Aim of the task: Below are some records. Pull every line that contains the word "returns".
Excerpted records Block Start
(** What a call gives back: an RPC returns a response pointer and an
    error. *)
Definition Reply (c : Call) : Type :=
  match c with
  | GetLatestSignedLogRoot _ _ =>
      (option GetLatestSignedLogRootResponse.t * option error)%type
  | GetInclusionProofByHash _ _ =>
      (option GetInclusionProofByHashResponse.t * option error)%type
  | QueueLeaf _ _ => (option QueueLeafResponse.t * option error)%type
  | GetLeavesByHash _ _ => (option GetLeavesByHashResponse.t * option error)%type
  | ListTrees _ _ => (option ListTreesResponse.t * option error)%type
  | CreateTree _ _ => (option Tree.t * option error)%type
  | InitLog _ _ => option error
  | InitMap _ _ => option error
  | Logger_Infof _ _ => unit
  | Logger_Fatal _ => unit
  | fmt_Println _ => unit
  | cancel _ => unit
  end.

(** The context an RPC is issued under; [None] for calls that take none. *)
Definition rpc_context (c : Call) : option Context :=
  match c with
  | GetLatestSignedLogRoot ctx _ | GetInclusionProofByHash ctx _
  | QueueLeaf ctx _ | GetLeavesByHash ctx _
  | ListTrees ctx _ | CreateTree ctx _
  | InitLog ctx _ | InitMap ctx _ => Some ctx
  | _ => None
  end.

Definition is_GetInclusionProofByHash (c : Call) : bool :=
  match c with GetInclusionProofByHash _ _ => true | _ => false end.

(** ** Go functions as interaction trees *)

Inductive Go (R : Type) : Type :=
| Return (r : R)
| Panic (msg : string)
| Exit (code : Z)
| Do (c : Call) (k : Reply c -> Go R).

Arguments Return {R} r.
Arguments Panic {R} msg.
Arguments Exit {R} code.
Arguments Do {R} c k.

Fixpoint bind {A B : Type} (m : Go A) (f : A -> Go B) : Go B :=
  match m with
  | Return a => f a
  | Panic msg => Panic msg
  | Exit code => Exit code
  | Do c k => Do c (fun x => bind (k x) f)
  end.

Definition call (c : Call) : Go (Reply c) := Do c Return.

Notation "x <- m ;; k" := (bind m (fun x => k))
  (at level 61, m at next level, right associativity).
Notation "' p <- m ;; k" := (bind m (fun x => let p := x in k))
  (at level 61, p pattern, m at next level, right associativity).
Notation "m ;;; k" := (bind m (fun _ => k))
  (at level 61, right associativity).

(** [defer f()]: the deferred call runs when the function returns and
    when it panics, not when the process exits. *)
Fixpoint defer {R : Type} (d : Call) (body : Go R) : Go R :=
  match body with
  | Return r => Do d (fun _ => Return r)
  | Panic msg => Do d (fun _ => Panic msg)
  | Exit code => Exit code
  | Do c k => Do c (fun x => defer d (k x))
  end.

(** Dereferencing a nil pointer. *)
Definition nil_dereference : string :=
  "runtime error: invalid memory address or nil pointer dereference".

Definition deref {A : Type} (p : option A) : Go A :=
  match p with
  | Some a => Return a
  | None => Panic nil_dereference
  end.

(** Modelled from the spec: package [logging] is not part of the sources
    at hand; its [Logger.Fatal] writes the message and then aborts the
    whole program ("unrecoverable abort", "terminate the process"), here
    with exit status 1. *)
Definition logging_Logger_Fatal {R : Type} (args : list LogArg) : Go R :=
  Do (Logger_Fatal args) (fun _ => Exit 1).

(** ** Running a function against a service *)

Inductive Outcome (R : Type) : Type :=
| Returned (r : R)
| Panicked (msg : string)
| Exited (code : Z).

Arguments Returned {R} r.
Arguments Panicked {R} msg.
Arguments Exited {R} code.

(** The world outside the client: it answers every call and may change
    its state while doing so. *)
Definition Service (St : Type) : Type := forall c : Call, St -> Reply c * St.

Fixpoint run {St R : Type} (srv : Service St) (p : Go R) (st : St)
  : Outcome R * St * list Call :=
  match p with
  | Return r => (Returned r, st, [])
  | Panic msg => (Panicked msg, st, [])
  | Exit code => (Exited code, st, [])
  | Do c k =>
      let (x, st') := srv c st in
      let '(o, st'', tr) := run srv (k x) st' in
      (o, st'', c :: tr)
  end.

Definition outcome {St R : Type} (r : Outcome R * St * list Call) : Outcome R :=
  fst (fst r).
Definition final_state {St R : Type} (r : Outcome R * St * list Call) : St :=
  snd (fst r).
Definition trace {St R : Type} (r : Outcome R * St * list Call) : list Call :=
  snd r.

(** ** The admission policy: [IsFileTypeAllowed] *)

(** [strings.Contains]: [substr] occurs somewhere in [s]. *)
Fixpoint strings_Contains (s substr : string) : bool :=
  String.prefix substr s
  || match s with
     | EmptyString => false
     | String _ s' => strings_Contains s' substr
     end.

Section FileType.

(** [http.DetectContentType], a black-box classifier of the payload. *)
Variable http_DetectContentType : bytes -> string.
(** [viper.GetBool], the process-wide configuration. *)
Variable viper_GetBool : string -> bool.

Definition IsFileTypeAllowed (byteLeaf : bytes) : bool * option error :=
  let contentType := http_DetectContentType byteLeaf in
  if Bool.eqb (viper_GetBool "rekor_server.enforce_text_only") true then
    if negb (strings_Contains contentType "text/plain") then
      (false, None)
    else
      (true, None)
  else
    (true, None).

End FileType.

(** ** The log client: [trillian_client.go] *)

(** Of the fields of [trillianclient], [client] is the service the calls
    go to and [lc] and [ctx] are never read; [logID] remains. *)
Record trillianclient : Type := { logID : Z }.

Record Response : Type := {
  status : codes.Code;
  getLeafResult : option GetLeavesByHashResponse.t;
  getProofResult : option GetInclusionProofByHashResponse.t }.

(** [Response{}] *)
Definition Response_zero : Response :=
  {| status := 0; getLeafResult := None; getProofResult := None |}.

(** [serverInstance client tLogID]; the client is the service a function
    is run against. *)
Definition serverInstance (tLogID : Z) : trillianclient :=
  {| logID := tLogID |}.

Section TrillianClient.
Excerpted records Block End
Excerpted records Block Start
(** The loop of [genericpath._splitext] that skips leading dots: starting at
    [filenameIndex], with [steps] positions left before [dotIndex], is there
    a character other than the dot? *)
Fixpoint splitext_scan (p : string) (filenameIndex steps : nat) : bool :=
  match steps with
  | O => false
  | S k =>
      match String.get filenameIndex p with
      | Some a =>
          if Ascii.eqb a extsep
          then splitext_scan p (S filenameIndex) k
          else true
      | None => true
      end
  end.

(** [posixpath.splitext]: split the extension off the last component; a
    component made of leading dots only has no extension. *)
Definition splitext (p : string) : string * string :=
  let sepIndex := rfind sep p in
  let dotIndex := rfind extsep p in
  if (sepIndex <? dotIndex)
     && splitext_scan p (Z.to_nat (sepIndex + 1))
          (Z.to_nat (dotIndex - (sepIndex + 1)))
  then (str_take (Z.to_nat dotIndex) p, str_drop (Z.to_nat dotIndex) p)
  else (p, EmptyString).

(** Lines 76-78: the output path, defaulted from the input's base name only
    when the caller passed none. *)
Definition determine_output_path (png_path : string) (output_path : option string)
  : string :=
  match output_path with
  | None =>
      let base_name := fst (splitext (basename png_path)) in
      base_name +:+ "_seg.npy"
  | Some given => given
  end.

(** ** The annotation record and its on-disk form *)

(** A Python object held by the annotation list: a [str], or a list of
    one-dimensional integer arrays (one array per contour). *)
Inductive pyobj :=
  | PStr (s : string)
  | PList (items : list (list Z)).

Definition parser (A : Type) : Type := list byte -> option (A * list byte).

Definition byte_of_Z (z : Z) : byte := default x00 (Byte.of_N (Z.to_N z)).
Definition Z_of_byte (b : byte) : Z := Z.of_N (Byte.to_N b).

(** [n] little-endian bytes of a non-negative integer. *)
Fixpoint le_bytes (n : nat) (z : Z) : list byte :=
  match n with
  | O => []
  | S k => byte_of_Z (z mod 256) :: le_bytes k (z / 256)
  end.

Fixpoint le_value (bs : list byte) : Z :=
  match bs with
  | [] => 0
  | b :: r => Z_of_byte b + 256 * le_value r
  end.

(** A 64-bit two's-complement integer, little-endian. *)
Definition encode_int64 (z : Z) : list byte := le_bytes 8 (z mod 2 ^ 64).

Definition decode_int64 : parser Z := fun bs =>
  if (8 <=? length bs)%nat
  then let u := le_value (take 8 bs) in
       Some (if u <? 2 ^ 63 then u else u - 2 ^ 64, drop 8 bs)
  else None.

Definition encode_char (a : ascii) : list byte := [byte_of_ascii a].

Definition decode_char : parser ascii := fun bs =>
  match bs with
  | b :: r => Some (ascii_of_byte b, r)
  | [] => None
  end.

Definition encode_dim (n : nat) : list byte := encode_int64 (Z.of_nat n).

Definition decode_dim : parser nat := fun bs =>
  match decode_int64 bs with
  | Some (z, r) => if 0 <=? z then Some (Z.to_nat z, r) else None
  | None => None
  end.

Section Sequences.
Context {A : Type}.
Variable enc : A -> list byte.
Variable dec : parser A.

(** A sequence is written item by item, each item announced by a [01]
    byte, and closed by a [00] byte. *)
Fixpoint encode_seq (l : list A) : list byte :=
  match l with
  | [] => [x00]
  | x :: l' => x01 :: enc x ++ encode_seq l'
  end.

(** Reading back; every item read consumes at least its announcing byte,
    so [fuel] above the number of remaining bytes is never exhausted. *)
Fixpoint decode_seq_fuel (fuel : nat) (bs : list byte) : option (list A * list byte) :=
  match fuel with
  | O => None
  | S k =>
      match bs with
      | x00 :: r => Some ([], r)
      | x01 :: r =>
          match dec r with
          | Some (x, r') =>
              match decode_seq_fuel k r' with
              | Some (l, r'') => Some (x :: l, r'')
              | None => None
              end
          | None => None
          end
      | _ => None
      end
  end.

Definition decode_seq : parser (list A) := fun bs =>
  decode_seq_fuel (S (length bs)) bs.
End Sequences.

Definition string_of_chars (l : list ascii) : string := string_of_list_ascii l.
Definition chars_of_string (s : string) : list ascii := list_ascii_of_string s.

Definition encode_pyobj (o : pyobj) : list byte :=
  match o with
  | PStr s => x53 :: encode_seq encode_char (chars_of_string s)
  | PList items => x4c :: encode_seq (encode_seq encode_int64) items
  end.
Excerpted records Block End
Solution to the exercise:
(** What a call gives back: an RPC returns a response pointer and an
(** [defer f()]: the deferred call runs when the function returns and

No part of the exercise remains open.